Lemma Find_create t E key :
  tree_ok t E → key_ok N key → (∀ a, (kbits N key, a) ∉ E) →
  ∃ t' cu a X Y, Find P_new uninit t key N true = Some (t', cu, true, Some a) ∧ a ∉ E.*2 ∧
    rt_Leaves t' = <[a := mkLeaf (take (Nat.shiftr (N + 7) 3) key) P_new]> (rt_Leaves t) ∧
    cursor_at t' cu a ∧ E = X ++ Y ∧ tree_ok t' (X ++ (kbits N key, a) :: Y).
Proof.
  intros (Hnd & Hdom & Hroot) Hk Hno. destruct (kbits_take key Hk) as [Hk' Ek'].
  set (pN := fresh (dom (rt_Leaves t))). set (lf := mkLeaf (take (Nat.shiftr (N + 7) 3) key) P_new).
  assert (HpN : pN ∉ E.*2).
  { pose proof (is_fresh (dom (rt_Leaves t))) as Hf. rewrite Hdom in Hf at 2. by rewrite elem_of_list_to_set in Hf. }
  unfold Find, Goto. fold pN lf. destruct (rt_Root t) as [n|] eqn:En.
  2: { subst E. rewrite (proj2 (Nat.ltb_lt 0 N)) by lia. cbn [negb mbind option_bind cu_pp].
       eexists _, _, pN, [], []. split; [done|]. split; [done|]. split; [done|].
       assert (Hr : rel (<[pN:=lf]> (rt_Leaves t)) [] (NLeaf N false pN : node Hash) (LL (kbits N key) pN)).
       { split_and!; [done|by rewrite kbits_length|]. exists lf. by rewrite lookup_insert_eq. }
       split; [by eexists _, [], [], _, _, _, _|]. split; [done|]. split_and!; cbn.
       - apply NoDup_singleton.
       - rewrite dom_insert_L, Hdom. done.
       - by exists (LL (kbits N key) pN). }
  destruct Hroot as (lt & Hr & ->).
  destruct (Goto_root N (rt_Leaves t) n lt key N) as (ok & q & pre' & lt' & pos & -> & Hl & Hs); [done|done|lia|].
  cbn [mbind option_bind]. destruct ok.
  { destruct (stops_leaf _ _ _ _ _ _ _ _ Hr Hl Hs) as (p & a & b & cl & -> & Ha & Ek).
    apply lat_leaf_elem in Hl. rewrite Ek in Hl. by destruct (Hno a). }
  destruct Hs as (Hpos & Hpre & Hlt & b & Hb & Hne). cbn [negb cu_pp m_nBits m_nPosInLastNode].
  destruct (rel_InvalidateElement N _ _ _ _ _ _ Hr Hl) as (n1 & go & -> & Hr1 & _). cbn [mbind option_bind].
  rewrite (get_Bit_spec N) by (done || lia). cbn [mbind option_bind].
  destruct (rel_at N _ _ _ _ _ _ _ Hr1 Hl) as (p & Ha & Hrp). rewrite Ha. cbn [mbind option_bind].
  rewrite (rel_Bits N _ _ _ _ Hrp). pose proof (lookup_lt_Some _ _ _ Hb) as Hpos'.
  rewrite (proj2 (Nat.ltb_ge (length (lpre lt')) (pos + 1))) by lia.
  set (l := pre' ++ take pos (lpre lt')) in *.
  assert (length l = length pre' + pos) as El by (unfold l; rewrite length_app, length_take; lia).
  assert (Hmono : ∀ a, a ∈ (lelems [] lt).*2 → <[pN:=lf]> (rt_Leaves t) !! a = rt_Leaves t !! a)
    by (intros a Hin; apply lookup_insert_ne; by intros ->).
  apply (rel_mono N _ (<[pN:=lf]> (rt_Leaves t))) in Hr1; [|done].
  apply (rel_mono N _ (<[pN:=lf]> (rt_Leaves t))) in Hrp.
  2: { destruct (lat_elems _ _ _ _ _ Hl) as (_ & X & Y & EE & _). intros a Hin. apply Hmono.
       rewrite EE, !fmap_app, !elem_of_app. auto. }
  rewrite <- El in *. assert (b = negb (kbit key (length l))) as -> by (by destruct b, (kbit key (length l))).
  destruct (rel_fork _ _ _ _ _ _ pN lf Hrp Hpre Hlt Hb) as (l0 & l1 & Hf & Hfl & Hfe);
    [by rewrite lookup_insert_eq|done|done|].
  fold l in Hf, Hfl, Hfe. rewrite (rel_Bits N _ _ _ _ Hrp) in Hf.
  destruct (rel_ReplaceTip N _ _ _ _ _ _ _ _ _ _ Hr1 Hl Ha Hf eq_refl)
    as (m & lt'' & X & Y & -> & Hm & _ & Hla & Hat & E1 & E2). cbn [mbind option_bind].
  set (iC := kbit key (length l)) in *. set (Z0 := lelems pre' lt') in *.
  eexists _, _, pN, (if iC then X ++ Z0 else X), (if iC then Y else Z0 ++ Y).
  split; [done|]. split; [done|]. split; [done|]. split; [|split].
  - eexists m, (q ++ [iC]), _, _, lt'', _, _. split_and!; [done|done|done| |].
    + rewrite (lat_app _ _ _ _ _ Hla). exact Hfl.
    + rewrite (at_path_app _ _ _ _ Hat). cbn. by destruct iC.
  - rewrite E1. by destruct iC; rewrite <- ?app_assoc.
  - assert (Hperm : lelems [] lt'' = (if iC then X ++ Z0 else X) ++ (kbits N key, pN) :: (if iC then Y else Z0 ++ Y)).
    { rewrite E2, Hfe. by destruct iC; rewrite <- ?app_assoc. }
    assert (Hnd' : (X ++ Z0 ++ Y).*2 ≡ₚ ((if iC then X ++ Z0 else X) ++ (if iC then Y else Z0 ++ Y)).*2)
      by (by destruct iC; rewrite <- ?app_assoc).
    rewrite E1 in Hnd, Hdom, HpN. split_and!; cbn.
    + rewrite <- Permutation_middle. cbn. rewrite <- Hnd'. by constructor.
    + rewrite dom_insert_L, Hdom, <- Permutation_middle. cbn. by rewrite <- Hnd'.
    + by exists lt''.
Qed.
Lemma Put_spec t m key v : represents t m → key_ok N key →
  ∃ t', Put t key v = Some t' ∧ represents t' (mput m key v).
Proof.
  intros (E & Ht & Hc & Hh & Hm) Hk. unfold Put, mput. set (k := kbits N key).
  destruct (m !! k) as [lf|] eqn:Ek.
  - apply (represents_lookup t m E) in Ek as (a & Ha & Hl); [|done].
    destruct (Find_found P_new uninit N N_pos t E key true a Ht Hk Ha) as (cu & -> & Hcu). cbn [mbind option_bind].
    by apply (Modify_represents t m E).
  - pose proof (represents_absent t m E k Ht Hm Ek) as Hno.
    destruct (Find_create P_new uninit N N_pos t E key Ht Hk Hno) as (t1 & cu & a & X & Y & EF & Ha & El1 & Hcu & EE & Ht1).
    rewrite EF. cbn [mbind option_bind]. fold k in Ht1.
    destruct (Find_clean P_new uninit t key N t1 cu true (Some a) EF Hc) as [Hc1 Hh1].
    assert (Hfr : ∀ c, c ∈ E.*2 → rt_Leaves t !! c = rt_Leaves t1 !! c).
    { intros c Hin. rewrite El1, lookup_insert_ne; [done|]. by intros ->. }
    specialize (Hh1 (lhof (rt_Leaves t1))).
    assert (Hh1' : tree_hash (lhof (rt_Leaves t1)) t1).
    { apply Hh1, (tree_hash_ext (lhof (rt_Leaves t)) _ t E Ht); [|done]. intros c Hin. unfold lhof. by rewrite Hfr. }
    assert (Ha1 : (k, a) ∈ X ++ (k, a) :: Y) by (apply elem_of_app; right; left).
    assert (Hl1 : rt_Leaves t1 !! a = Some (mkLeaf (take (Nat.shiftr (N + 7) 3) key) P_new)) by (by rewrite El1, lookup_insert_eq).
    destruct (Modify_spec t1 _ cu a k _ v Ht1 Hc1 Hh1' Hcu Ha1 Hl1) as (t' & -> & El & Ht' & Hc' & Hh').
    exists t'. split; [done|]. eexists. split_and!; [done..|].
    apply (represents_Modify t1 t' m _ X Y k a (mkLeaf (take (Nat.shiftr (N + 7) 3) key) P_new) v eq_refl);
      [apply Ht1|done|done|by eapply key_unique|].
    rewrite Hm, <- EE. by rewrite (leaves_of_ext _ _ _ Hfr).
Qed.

☆ ☆ ☆ ☆ ☆ ☆ ☆

WHAT YOU NEED TO DO: Scan the records above, then copy out each line that mentions "shiftr".

WRITTEN ANSWER:
    rt_Leaves t' = <[a := mkLeaf (take (Nat.shiftr (N + 7) 3) key) P_new]> (rt_Leaves t) ∧
  set (pN := fresh (dom (rt_Leaves t))). set (lf := mkLeaf (take (Nat.shiftr (N + 7) 3) key) P_new).
    assert (Hl1 : rt_Leaves t1 !! a = Some (mkLeaf (take (Nat.shiftr (N + 7) 3) key) P_new)) by (by rewrite El1, lookup_insert_eq).
    apply (represents_Modify t1 t' m _ X Y k a (mkLeaf (take (Nat.shiftr (N + 7) 3) key) P_new) v eq_refl);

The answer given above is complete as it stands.